Your code is, for the most part, consistently styled, and predictably structured, which is nice. I am not a fan of the comma-on-the-new-line style of continuation. I prefer the comma at the end. But, at least you are consistent with this.

One inconsistency which I see is that for smaller selects you have multiple selected columns on a single line.

SELECT Tags.Id, Tags.TagName, Alias.Id AS AliasId, Alias.TagName
    ....


To be consistent with the other selects, as much as these are short statements, you should maintain consistency:

SELECT Tags.Id
     , Tags.TagName
     , Alias.Id AS AliasId
     , Alias.TagName
   ....


There is only one example of it in your code, but I really dislike multiple conditions on a single line:

WHERE SourceTagName=TagName AND ApprovedByUserId IS NOT NULL


This really should be:

WHERE SourceTagName=TagName
  AND ApprovedByUserId IS NOT NULL


The UNION condition is also very buried in there, and it has too much indentation ;-)

Finally, white-space is cheap in SQL, I really don't like the space-less arg=val expressions, spacing them is easy arg = val.

Right, that's the nit-picky stuff done.

Talking about the UNION, the statement could be rewritten as:

SELECT IsNull(Main.TagName, Alias.TagName) AS TagName
     , IsNull(Main.Id,      Alias.Id     ) AS Id
     , Alias.Id                            AS AliasId
    FROM Tags AS Alias
    LEFT JOIN TagSynonyms 
            ON SourceTagName = Alias.TagName
    LEFT JOIN Tags AS Main
            ON TargetTagName = Main.TagName


I prefer the more compact result, although it is debatable as to whether the "Outer" Join is a better solution than the UNION. Outer joins can lead to confusion.
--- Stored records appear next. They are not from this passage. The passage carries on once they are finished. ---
(* ===== verification/Jobs.v ===== *)
(** * The repository of jobs: [internal/jobs/jobs.go]

    Jobs live under [/cron/jobs/], one key per id; ids come from a counter next
    to them, taken by compare-and-swap. *)
From S2P Require Import Prelude GoStrings GoTime Cron Model Etcd Queue.

Open Scope string_scope.
Open Scope list_scope.
Open Scope orbix_scope.
Open Scope Z_scope.

Definition JobsPrefix := "/cron/jobs/".
Definition idCounterKey := "/cron/jobs/_counter".

Definition key (id : Z) : string := JobsPrefix +:+ FormatInt id.

(** The errors, with the values their messages quote. *)
Inductive JobErr :=
| NameRequired
| CommandRequired
| BadCron (e : CronErr)
| BadTimezone (tz : string)
| BadCatchUp
| BadTimeout
| BadMaxRetries
| JobEtcd (what : string) (e : EtcdErr)
| JobNotFound (id : Z)
| JobDecode
| JobContention.

(** Field assignments of the source. *)
Definition j_set_ID (j : Job) (id : Z) : Job :=
  mkJob id (j_Name j) (j_Cron j) (j_Timezone j) (j_Command j) (j_TimeoutSec j) (j_MaxRetries j)
    (j_CatchUp j) (j_NoOverlap j) (j_Enabled j) (j_NextFire j) (j_CreatedAt j) (j_UpdatedAt j).

Definition j_set_Enabled (j : Job) (b : bool) : Job :=
  mkJob (j_ID j) (j_Name j) (j_Cron j) (j_Timezone j) (j_Command j) (j_TimeoutSec j)
    (j_MaxRetries j) (j_CatchUp j) (j_NoOverlap j) b (j_NextFire j) (j_CreatedAt j) (j_UpdatedAt j).

Definition j_set_CreatedAt (j : Job) (s : string) : Job :=
  mkJob (j_ID j) (j_Name j) (j_Cron j) (j_Timezone j) (j_Command j) (j_TimeoutSec j)
    (j_MaxRetries j) (j_CatchUp j) (j_NoOverlap j) (j_Enabled j) (j_NextFire j) s (j_UpdatedAt j).

Definition j_set_UpdatedAt (j : Job) (s : string) : Job :=
  mkJob (j_ID j) (j_Name j) (j_Cron j) (j_Timezone j) (j_Command j) (j_TimeoutSec j)
    (j_MaxRetries j) (j_CatchUp j) (j_NoOverlap j) (j_Enabled j) (j_NextFire j) (j_CreatedAt j) s.

Section jobs.
Context `{JJ : Json Job job_valid} (loadLocation : string -> option Location).

(** [None] is a nil error. *)
Definition validate (j : Job) : option JobErr :=
  if String.eqb (TrimSpace (j_Name j)) "" then Some NameRequired
  else if String.eqb (TrimSpace (j_Command j)) "" then Some CommandRequired
  else match Validate (j_Cron j) with
  | Some e => Some (BadCron e)
  | None =>
      if negb (String.eqb (j_Timezone j) "") && negb (bool_decide (is_Some (loadLocation (j_Timezone j))))
      then Some (BadTimezone (j_Timezone j))
      else if negb (existsb (String.eqb (j_CatchUp j))
                      [""; CatchUpRunLatest; CatchUpRunAll; CatchUpSkip])
      then Some BadCatchUp
      else if (j_TimeoutSec j <? 0) || (86400 <? j_TimeoutSec j) then Some BadTimeout
      else if (j_MaxRetries j <? 0) || (10 <? j_MaxRetries j) then Some BadMaxRetries
      else None
  end.

(** The last id and the revision of the counter, as one reads them. *)
Definition counter_of (o : option Entry) : Z * Z :=
  match o with
  | None => (0, 0)
  | Some e => (match ParseInt (e_value e) with Some v => v | None => 0 end, e_modrev e)
  end.

(** The job and its id, as one transaction writes them. *)
Definition create_ops (j : Job) : list Op :=
  [OpPut idCounterKey (FormatInt (j_ID j)) NoLease; OpPut (key (j_ID j)) (marshal j) NoLease].

(** [for attempt := 0; attempt < 8; attempt++], by the attempts left. *)
Fixpoint create_loop (attempts : nat) (j : Job) : Prog (result JobErr Job) :=
  match attempts with
  | O => Ret (Err JobContention)
  | S attempts' =>
      let! resp := call (Etcd.Get idCounterKey) in
      match resp with
      | Err e => Ret (Err (JobEtcd "jobs: read counter: " e))
      | Ok kv =>
          let '(cur, modrev) := counter_of kv in
          let j := j_set_ID j (wrap64 (cur + 1)) in
          let! txn := call (Txn [CModRevision idCounterKey modrev] (create_ops j) []) in
          match txn with
          | Err e => Ret (Err (JobEtcd "jobs: create txn: " e))
          | Ok true => Ret (Ok j)
          | Ok false => create_loop attempts' j
          end
      end
  end.

(** The job as the caller's pointer shows it afterwards. *)
Definition Create (j : Job) : Prog (result JobErr Job) :=
  match validate j with
  | Some err => Ret (Err err)
  | None =>
      let! now := now_rfc3339 in
      create_loop 8 (j_set_Enabled (j_set_UpdatedAt (j_set_CreatedAt j now) now) true)
  end.

Definition Get (id : Z) : Prog (result JobErr Job) :=
  let! resp := call (Etcd.Get (key id)) in
  Ret match resp with
      | Err e => Err (JobEtcd "jobs: get: " e)
      | Ok None => Err (JobNotFound id)
      | Ok (Some e) => opt_or (unmarshal (e_value e)) JobDecode
      end.

(** What cannot be read as a job (the counter) is left out. *)
Definition read_jobs (kvs : list (string * Entry)) : list Job :=
  omap (fun p => unmarshal (e_value p.2)) kvs.

Definition List : Prog (result JobErr (list Job)) :=
  let! resp := call (GetPrefix JobsPrefix None) in
  Ret match resp with
      | Err e => Err (JobEtcd "jobs: list: " e)
      | Ok kvs => Ok (read_jobs kvs)
      end.

(** The error of the put, or the job. *)
Definition put_job (what : string) (id : Z) (j : Job) : Prog (result JobErr Job) :=
  let! resp := call (Put (key id) (marshal j) NoLease) in
  Ret match resp with Err e => Err (JobEtcd what e) | Ok _ => Ok j end.

Definition Update (id : Z) (j : Job) : Prog (result JobErr Job) :=
  let j := j_set_ID j id in
  match validate j with
  | Some err => Ret (Err err)
  | None =>
      let! cur := Get id in
      match cur with
      | Err err => Ret (Err err)
      | Ok cur =>
          let! now := now_rfc3339 in
          put_job "jobs: update: " id (j_set_UpdatedAt (j_set_CreatedAt j (j_CreatedAt cur)) now)
      end
  end.

Definition SetEnabled (id : Z) (enabled : bool) : Prog (result JobErr Job) :=
  let! cur := Get id in
  match cur with
  | Err err => Ret (Err err)
  | Ok j =>
      let! now := now_rfc3339 in
      put_job "jobs: toggle: " id (j_set_UpdatedAt (j_set_Enabled j enabled) now)
  end.

Definition Delete (id : Z) : Prog (result JobErr unit) :=
  let! resp := call (Txn [] [OpDelete (key id); OpDelete (WatermarkKey id)] []) in
  Ret match resp with Err e => Err (JobEtcd "jobs: delete: " e) | Ok _ => Ok tt end.

End jobs.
So can UNIONS and I prefer the outer join.

In the above query I have removed the Alias TagName since it is not used outside the sub-select.

I also found the final 'assimilation' of all the data in the final select to have too many casts and data conversions. The actual logic was lost in the detail. I moved the complicating CASTS to the previous with clauses.
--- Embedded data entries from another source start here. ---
(* ===== verification/Scheduler.v ===== *)
(** * The scheduler: [internal/scheduler/scheduler.go] and [catchup.go]

    The leader looks at every enabled job, works out which fires are due since
    the watermark, and enqueues them under the job's catch-up policy; then it
    abandons pending tickets of jobs that are gone, and collects old results.
    Log lines are left out; everything else is in the order of the code. *)
From S2P Require Import Prelude GoStrings GoTime Cron Model Etcd Queue Jobs.

Open Scope string_scope.
Open Scope list_scope.
Open Scope orbix_scope.
Open Scope Z_scope.

Definition maxCatchUpFires : nat := 8.
Definition resultsRetention : Duration := Hour.
Definition gcEvery : Duration := Minute.

(** [time.Time{}], and [IsZero]. *)
Definition zero_time : Time := -62135596800 * Second.
Definition IsZero (t : Time) : bool := t =? zero_time.

Section scheduler.
Context `{TJ : Json Ticket ticket_valid} `{RJ : Json Result result_valid}
  `{JJ : Json Job job_valid}.
Context (nodeID : string) (loadLocation : string -> option Location).

(** ** [catchup.go] *)

Definition fire_ticket (j : Job) (fire : Time) : Ticket :=
  {| t_JobID := j_ID j; t_Name := j_Name j; t_Command := j_Command j;
     t_TimeoutSec := j_TimeoutSec j; t_MaxRetries := j_MaxRetries j;
     t_NoOverlap := j_NoOverlap j; t_SchedAt := FormatRFC3339Nano fire; t_Attempt := 0;
     t_NotBefore := ""; t_Manual := false |}.

(** Both only log what they are answered. *)
Definition enqueueFire (j : Job) (fire wm : Time) : Prog unit :=
  let! _ := EnqueueFire (fire_ticket j fire) (FormatRFC3339 wm) in Ret tt.

Definition advance (id : Z) (t : Time) : Prog unit :=
  let! _ := AdvanceWatermark id (FormatRFC3339 t) in Ret tt.

(** [for len(fires) < maxCatchUpFires]: the fires, the last [from], and the
    [future] fire if the loop found one. [n] is the room left in [fires]. *)
Fixpoint collect (n : nat) (expr tz : string) (now : Time) (fires : list Time) (from : Time)
    : result CronErr (list Time * Time * Time) :=
  match n with
  | O => Ok (fires, from, zero_time)
  | S n' =>
      nxt ← NextAfter loadLocation expr tz from;
      if now <? nxt then Ok (fires, from, nxt)
      else collect n' expr tz now (fires ++ [nxt]) nxt
  end.

Fixpoint enqueue_all (j : Job) (fires : list Time) : Prog unit :=
  match fires with
  | [] => Ret tt
  | f :: rest =>
      let! leader := call IsLeader in
      if (leader : bool) then let! _ := enqueueFire j f f in enqueue_all j rest
      else Ret tt
  end.

Definition scheduleJob (j : Job) (now : Time) : Prog unit :=
  let policy := if String.eqb (j_CatchUp j) "" then CatchUpRunLatest else j_CatchUp j in
  let! wm := Watermark (j_ID j) in
  match wm with
  | Err _ => Ret tt
  | Ok wm =>
      let from := match wm with
                  | Some s => match ParseRFC3339 s with Some t => t | None => zero_time end
                  | None => zero_time
                  end in
      if IsZero from then
        match NextAfter loadLocation (j_Cron j) (j_Timezone j) now with
        | Err _ => Ret tt
        | Ok nxt => advance (j_ID j) nxt
        end
      else
        match collect maxCatchUpFires (j_Cron j) (j_Timezone j) now [] from with
        | Err _ => Ret tt
        | Ok (fires, from, future) =>
            if String.eqb policy CatchUpSkip then
              if (0 <? Z.of_nat (length fires)) then
                let target := future in
                let target := if IsZero target then from else target in
                advance (j_ID j) target
              else Ret tt
            else if String.eqb policy CatchUpRunAll then enqueue_all j fires
            else
              match last fires with
              | None => Ret tt
              | Some latest =>
                  let target := future in
                  let target := if IsZero target then latest else target in
                  enqueueFire j latest target
              end
        end
  end.

(** ** [scheduler.go] *)

Fixpoint schedule_all (now : Time) (all : list Job) : Prog bool :=
  match all with
  | [] => Ret true
  | j :: rest =>
      let! leader := call IsLeader in
      if negb leader then Ret false
      else if negb (j_Enabled j) then schedule_all now rest
      else let! _ := scheduleJob j now in schedule_all now rest
  end.

(** The ids of the enabled jobs. *)
Definition live_ids (all : list Job) : gset Z :=
  list_to_set (map j_ID (filter (fun j => j_Enabled j = true) all)).

Fixpoint sweep (live : gset Z) (pending : list Ticket) : Prog unit :=
  match pending with
  | [] => Ret tt
  | t :: rest =>
      let! leader := call IsLeader in
      if negb leader then Ret tt
      else if t_Manual t || bool_decide (t_JobID t ∈ live) then sweep live rest
      else let! _ := Abandon nodeID t in sweep live rest
  end.

Definition sweepOrphans (all : list Job) : Prog unit :=
  let live := live_ids all in
  let! pending := PendingTickets 256 in
  match pending with
  | Err _ => Ret tt
  | Ok pending => sweep live pending
  end.

Definition tickOnce : Prog unit :=
  let! now := call Now in
  let! all := List in
  match all with
  | Err _ => Ret tt
  | Ok all =>
      let! go_on := schedule_all now all in
      if negb go_on then Ret tt
      else
        let! leader := call IsLeader in
        if (leader : bool) then sweepOrphans all else Ret tt
  end.

(** The answer is the new [lastGC]. *)
Definition gcOnce (lastGC : Time) : Prog Time :=
  let! t := call Now in
  if time_sub t lastGC <? gcEvery then Ret lastGC
  else
    let! lastGC := call Now in
    let! now := call Now in
    let! _ := GCResults resultsRetention now in
    Ret lastGC.

(** The body of [for ctx.Err() == nil] in [Run], up to the wait. *)
Definition sched_turn (lastGC : Time) : Prog Time :=
  let! leader := call IsLeader in
  if (leader : bool) then let! _ := tickOnce in gcOnce lastGC else Ret lastGC.

(** [Run] for a number of turns, from a new [Scheduler]. *)
Fixpoint sched_turns (n : nat) (lastGC : Time) : Prog Time :=
  match n with
  | O => Ret lastGC
  | S n' => let! lastGC := sched_turn lastGC in sched_turns n' lastGC
  end.

Definition Scheduler_Run (turns : nat) : Prog unit :=
  let! _ := sched_turns turns zero_time in Ret tt.

End scheduler.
Finally, the indexed ORDER BY has caught a number of people out in the past, as it is too easy to change columns and suddenly the data ordering is off, even though the query still runs. I always recommend named-column ordering.

Putting this all together, I have the SQL:

WITH CanonicalTags AS (
    SELECT IsNull(Main.TagName, Alias.TagName) AS TagName
         , IsNull(Main.Id,      Alias.Id     ) AS Id
--         , Alias.TagName                       AS AliasName
         , Alias.Id                            AS AliasId
        FROM Tags AS Alias
            LEFT JOIN TagSynonyms 
                ON SourceTagName = Alias.TagName
            LEFT JOIN Tags AS Main
                ON TargetTagName = Main.TagName
), TagQuestionStats AS (
    SELECT Tags.Id AS Id
         , Tags.TagName AS TagName
         , CAST(AVG(CAST(Questions.Score AS DECIMAL)) AS DECIMAL(8,2)) AS AvgScore
         , CAST(STDEV(Questions.Score) AS DECIMAL(8,2))  AS StdDevScore
         , CAST(COUNT(Questions.Id) AS DECIMAL(8,2))  AS N
        FROM CanonicalTags AS Tags
            INNER JOIN PostTags
                ON PostTags.TagId=Tags.AliasId
            INNER JOIN Posts AS Questions
                ON Questions.Id=PostTags.PostId
        GROUP BY Tags.Id, Tags.TagName
), TagAnswerStats AS (
    SELECT Tags.Id AS Id
         , Tags.TagName AS TagName
         , CAST(AVG(CAST(Answers.Score AS DECIMAL)) AS DECIMAL(8,2)) AS AvgScore
         , CAST(STDEV(Answers.Score) AS DECIMAL(8,2)) AS StdDevScore
         , CAST(COUNT(Answers.Id) AS DECIMAL(8,2)) AS N
        FROM CanonicalTags AS Tags
            INNER JOIN PostTags
                ON PostTags.TagId=Tags.AliasId
            INNER JOIN Posts AS Questions
                ON Questions.Id=PostTags.PostId
        INNER JOIN Posts AS Answers
            ON Answers.ParentId=Questions.Id
        WHERE
            Answers.PostTypeId=2
        GROUP BY Tags.Id, Tags.TagName
)
SELECT '' AS [TagName]
     , QStats.AvgScore AS [Avg Qst Score]
     , QStats.StdDevScore AS [Qst Score Std Dev]
     , QStats.N AS [# Qst]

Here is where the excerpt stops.